Lemma assign_rms_norm_complete refs dim eps_milli :
  honest (assign_rms_norm config true refs input_regs weight_regs virtual_regs dim eps_milli)
    (held_out refs (honest_step config (Program.RmsNorm dim eps_milli))).
Proof using All.
  unfold assign_rms_norm. destruct refs as [|r [|r' [|]]]; try apply wp_err.
  apply wp_nest, resolve_held. intros a Ha Ea. apply wp_nest, resolve_held. intros b Hb Eb.
  apply wp_if; [intros _; apply wp_err|]. intros [Hla Hlb]%orb_false_iff.
  apply negb_false_iff, Nat.eqb_eq in Hla, Hlb. apply wp_nest, wp_lift. intros c Hc%ok_or_Ok.
  apply wp_nest, wp_unwrap. intros chip Hch. destruct (as_rms _ _ Hinst _ _ _ Hc) as (Hri & Ek & Heps & Hdt).
  destruct (Hnorms _ _ _ Hc Hch) as [Ht Hm]. destruct (rms_construct _ _ Hch Hdt) as (Ec & Hlk & Hdom). subst c.
  eapply wp_bind; [apply wp_map_err, (rms_complete planner grid cs log chip Hri Hdom Hlk Hcs Hag Hm); [done|by apply held_typed..]|].
  intros out (Hxs & Hws & Hos & Hspec).
  eapply (wp_bind _ _ _ _ (λ _, True)).
  { apply wp_try, wp_region. intros _. apply (wp_iter _ _ _ (λ _, True)); [|done]. intros i _.
    do 2 (eapply wp_bind; [apply index_spec|intros ? ?]). cbn beta in *. apply wp_equal_then; [by eapply (zipped_held a)|intros _].
    do 2 (eapply wp_bind; [apply index_spec|intros ? ?]). cbn beta in *. apply wp_equal; [by eapply (zipped_held b)|done]. }
  intros _ _. eapply (wp_bind _ _ _ _ (λ ocs, Forall2 plain ocs (raw <$> RmsNorm.outputs out))).
  { apply wp_try, (wp_map _ _ _ (λ p c, plain c (raw p.2))).
    - intros [i o] Hio%elem_of_enumerate. eapply wp_bind; [apply index_spec|]. intros oc Hoc. cbn beta in Hoc. cbn [snd].
      apply output_bridge_complete. eapply (Forall2_lookup_lr _ _ _ _ _ _ Hos Hoc). by rewrite list_lookup_fmap, Hio.
    - intros ocs Hocs. apply Forall2_fmap_r, Forall2_flip, Forall2_zip_r with (seq 0 (length (RmsNorm.outputs out)));
        [by rewrite length_seq|exact Hocs]. }
  intros ocs Hocs. apply wp_ret. split; [done|]. exists r, r', (values a), (values b). split_and!; [done..|].
  exists (RmsNorm.config chip), chip, (RmsNorm.epsilon (RmsNorm.config chip)). by rewrite Heps.
Qed.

-*-

● **Task**:
Everything from the line with "- intros ocs" through the last line of the data above, please return word for word, and no other line.

● **Response area**:
    - intros ocs Hocs. apply Forall2_fmap_r, Forall2_flip, Forall2_zip_r with (seq 0 (length (RmsNorm.outputs out)));
        [by rewrite length_seq|exact Hocs]. }
  intros ocs Hocs. apply wp_ret. split; [done|]. exists r, r', (values a), (values b). split_and!; [done..|].
  exists (RmsNorm.config chip), chip, (RmsNorm.epsilon (RmsNorm.config chip)). by rewrite Heps.
Qed.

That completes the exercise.